> What is required
Return every line from the one with "answers zeros and" through the one with "(** [POST /cache/reset] *)", inclusive, exactly as it appears below.

+===+

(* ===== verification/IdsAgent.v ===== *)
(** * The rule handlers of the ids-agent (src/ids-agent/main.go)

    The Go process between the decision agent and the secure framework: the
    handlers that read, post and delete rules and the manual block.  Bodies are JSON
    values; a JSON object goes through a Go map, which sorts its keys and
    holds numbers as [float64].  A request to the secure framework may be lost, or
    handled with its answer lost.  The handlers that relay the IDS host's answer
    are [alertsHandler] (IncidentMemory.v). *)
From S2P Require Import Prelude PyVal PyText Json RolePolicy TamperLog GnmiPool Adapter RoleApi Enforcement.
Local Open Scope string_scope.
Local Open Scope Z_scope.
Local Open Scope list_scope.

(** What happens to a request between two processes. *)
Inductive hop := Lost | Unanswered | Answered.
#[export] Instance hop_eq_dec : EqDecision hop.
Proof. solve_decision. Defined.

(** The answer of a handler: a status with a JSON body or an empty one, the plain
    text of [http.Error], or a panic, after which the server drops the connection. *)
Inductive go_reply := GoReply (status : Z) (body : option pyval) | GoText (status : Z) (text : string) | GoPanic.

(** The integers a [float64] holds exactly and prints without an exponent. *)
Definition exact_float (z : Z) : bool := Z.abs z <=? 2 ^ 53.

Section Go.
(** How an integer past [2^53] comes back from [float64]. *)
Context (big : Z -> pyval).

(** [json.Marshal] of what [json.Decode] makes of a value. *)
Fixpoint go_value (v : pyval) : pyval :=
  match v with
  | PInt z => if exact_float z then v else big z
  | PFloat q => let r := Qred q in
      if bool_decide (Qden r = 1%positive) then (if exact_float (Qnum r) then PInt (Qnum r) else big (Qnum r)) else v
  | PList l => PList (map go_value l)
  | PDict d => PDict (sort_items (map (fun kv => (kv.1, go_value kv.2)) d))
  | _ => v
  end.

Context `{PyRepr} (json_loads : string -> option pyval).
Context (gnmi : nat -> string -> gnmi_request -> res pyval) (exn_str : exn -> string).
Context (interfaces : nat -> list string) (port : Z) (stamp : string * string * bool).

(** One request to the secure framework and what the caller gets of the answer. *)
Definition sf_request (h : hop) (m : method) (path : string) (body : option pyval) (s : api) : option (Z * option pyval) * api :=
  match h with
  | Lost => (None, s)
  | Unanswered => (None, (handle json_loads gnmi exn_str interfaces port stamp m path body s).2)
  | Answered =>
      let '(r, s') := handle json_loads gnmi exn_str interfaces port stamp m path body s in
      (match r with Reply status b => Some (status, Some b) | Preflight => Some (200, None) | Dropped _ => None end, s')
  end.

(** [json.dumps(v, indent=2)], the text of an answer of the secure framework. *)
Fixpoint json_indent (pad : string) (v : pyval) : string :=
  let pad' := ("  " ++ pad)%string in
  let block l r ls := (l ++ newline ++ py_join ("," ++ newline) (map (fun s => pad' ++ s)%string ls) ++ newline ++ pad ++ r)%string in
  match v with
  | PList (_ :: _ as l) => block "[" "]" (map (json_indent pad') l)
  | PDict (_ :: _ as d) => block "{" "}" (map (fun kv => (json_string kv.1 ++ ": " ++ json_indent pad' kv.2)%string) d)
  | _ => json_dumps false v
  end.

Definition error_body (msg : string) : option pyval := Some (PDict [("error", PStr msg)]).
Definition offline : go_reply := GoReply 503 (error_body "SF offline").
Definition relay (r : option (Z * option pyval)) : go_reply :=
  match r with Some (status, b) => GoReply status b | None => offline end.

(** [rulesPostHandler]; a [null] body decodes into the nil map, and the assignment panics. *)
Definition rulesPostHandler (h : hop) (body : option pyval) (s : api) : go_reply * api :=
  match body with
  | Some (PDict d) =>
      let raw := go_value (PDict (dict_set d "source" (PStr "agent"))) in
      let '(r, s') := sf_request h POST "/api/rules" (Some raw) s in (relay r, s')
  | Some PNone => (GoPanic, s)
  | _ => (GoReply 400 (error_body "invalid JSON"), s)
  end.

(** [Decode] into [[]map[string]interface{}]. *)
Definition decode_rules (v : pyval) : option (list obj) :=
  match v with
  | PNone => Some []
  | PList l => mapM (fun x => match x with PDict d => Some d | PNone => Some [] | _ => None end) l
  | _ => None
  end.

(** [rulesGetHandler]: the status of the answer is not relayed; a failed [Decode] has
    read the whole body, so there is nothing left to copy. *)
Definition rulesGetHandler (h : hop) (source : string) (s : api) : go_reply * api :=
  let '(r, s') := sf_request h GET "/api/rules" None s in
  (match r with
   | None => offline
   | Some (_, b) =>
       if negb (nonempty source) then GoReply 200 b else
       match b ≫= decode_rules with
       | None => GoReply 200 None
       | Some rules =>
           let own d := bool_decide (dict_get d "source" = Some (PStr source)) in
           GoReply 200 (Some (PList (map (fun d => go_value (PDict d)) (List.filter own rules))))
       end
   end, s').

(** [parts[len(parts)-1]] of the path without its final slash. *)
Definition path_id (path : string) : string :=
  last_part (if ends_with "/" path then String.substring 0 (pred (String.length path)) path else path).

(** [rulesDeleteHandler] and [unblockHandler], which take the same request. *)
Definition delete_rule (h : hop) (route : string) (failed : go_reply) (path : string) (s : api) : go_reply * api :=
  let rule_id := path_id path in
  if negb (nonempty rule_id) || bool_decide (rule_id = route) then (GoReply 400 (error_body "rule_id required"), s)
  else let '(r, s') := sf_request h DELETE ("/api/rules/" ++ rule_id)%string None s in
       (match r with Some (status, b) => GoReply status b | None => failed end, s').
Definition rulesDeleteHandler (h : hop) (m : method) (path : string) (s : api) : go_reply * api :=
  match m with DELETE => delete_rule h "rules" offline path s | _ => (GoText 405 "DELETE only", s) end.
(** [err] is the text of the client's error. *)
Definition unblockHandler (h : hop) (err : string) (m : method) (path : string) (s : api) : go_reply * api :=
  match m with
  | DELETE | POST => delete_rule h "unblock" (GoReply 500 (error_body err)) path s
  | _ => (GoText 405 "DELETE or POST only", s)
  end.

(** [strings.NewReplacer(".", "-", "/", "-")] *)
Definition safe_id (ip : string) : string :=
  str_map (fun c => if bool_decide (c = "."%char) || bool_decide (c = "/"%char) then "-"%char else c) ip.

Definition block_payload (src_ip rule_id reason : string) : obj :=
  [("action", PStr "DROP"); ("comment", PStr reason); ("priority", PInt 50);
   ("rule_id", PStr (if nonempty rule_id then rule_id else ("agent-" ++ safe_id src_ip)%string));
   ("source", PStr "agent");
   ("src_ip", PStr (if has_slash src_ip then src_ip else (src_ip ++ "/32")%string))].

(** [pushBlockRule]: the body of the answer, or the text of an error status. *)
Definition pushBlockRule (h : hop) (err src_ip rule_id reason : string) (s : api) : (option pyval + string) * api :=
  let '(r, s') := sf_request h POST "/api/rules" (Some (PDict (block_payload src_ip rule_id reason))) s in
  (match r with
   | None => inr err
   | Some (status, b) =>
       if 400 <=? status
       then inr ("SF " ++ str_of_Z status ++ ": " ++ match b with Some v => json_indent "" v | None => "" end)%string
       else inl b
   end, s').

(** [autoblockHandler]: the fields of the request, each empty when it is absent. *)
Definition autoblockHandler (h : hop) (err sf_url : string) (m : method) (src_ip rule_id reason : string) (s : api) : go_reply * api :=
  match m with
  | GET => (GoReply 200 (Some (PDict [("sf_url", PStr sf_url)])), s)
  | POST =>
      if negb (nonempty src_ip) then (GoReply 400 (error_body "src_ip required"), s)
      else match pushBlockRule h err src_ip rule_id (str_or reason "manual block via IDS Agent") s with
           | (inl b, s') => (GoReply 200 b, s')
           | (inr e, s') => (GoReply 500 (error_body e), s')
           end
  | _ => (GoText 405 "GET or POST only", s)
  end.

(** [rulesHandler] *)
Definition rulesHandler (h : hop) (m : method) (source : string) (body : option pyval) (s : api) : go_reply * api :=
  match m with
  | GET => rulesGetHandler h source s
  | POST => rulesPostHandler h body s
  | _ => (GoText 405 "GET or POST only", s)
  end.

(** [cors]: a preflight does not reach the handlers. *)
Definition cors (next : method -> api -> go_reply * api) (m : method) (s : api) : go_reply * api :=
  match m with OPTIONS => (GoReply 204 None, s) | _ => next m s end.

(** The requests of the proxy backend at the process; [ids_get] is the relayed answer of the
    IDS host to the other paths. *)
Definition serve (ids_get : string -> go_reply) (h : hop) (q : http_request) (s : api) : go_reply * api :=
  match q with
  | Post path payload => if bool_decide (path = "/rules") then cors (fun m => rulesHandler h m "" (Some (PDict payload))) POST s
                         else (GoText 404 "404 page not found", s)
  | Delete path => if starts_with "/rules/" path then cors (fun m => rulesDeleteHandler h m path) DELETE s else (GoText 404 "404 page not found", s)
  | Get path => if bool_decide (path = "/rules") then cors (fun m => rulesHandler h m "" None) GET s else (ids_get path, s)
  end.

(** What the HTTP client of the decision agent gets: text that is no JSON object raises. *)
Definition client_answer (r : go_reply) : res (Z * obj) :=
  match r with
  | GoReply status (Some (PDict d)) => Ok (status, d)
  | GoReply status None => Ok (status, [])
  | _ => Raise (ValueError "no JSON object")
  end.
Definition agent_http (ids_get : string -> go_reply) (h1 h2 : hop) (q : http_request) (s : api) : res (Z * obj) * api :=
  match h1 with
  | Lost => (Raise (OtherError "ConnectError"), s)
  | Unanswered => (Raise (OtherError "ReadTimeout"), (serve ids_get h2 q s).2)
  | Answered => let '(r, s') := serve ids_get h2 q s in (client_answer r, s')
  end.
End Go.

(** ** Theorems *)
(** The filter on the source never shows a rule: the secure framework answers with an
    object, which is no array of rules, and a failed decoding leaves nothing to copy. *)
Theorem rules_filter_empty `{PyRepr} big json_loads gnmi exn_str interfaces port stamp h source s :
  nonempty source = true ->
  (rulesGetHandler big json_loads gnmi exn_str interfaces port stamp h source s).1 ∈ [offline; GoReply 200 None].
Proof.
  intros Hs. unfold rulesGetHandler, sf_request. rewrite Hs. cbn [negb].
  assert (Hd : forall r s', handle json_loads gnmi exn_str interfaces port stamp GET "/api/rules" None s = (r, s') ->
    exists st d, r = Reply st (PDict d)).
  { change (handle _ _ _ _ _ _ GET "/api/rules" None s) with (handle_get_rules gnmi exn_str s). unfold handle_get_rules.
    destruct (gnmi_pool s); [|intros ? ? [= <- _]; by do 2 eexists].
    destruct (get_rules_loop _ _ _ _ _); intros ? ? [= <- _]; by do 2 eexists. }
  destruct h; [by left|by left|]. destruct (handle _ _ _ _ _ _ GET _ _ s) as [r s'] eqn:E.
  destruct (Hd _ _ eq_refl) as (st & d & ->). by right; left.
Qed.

+===+

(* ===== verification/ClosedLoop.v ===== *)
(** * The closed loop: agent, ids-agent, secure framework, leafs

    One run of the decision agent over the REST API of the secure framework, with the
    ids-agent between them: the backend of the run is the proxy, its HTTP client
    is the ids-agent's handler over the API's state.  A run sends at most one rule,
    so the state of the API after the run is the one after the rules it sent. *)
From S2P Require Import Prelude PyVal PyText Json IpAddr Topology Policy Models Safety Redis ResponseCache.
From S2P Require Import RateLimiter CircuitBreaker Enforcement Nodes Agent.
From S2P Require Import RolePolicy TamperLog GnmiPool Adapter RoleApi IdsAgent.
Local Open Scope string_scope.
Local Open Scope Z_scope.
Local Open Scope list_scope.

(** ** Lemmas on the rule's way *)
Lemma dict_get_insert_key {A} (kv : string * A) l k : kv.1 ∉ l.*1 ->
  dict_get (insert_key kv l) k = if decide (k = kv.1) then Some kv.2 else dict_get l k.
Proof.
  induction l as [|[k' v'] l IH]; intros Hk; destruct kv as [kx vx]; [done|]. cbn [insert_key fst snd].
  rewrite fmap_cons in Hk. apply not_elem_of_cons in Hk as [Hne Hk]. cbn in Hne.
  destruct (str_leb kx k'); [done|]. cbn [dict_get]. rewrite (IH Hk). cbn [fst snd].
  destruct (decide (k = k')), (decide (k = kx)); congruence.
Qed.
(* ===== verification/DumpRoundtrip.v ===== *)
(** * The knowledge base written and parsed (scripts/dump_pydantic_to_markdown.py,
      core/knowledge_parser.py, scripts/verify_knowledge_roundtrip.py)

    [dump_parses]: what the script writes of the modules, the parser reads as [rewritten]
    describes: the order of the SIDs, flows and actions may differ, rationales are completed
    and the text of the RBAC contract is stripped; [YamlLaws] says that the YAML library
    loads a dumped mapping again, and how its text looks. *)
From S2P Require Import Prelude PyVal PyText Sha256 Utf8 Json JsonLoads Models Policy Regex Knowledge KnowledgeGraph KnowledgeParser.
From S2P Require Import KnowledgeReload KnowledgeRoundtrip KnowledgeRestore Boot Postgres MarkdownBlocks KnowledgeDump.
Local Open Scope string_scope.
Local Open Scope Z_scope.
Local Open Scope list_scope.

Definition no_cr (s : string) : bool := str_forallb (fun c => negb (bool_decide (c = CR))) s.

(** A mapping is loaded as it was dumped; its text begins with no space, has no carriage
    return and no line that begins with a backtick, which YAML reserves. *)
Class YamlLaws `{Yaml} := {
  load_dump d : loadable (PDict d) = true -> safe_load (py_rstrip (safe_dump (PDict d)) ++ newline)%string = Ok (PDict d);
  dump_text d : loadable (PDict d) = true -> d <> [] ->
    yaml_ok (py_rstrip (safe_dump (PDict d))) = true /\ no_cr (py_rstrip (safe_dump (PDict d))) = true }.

+===+

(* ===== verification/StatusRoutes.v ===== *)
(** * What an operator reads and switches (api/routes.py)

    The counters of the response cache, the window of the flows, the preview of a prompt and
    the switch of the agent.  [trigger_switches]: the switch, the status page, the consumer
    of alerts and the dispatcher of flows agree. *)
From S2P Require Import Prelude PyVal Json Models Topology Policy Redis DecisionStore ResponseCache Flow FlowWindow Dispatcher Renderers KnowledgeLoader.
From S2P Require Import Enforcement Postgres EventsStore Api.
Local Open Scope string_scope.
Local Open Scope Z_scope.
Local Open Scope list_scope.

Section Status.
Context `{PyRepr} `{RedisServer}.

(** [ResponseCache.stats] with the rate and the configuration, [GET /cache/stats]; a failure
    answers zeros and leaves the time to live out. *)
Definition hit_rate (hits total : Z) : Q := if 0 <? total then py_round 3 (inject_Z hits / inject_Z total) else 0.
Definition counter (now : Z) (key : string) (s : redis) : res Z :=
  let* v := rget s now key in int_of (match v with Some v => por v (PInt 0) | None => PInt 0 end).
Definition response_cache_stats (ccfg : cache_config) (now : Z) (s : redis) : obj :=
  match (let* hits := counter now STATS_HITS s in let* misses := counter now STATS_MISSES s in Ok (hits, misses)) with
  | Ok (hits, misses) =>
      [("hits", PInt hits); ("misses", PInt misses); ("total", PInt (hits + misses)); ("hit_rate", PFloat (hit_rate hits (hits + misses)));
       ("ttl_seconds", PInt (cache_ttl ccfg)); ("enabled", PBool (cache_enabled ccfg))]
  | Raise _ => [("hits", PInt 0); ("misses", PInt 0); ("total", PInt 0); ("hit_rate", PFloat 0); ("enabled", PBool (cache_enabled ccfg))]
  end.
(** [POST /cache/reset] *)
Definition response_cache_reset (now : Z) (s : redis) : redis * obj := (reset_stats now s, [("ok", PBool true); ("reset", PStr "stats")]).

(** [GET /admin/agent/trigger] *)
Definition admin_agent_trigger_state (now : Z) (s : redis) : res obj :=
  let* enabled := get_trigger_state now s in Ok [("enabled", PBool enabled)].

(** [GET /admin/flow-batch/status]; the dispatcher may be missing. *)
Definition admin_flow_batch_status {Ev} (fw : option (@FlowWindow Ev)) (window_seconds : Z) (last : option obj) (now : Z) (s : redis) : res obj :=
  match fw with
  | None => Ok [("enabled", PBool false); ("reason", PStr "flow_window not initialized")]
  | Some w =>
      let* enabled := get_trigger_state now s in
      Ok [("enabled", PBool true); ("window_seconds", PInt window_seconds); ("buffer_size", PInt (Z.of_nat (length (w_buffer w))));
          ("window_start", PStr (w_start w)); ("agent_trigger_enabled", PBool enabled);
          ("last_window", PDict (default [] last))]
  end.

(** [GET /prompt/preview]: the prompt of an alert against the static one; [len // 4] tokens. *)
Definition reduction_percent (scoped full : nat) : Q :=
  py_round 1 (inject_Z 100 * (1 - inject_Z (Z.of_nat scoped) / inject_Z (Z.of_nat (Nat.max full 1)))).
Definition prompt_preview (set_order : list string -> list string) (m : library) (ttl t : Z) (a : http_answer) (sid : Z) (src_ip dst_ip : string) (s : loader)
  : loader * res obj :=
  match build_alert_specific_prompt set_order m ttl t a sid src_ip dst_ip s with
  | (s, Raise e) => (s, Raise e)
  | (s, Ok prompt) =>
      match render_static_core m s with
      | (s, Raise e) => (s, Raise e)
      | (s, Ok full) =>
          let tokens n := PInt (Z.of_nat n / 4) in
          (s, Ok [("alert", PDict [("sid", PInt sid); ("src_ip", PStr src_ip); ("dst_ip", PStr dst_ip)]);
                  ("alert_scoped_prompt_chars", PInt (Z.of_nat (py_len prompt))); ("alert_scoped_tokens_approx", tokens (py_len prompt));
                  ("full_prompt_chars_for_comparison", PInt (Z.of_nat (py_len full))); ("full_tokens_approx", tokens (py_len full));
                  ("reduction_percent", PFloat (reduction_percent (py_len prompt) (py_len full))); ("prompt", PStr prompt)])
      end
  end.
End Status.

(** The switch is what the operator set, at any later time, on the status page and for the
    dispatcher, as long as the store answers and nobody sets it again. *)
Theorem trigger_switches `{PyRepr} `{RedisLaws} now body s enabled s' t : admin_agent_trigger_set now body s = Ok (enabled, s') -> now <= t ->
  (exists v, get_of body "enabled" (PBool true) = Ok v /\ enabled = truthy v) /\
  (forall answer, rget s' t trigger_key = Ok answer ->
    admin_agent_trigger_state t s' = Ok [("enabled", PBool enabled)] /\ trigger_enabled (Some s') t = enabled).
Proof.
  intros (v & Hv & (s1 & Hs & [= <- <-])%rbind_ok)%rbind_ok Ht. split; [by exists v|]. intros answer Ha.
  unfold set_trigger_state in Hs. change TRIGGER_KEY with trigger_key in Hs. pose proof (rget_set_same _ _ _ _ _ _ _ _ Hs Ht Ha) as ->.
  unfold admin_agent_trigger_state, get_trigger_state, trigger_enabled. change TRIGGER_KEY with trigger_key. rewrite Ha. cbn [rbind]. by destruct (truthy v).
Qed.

+===+

> Output for this task
    answers zeros and leaves the time to live out. *)
Definition hit_rate (hits total : Z) : Q := if 0 <? total then py_round 3 (inject_Z hits / inject_Z total) else 0.
Definition counter (now : Z) (key : string) (s : redis) : res Z :=
  let* v := rget s now key in int_of (match v with Some v => por v (PInt 0) | None => PInt 0 end).
Definition response_cache_stats (ccfg : cache_config) (now : Z) (s : redis) : obj :=
  match (let* hits := counter now STATS_HITS s in let* misses := counter now STATS_MISSES s in Ok (hits, misses)) with
  | Ok (hits, misses) =>
      [("hits", PInt hits); ("misses", PInt misses); ("total", PInt (hits + misses)); ("hit_rate", PFloat (hit_rate hits (hits + misses)));
       ("ttl_seconds", PInt (cache_ttl ccfg)); ("enabled", PBool (cache_enabled ccfg))]
  | Raise _ => [("hits", PInt 0); ("misses", PInt 0); ("total", PInt 0); ("hit_rate", PFloat 0); ("enabled", PBool (cache_enabled ccfg))]
  end.
(** [POST /cache/reset] *)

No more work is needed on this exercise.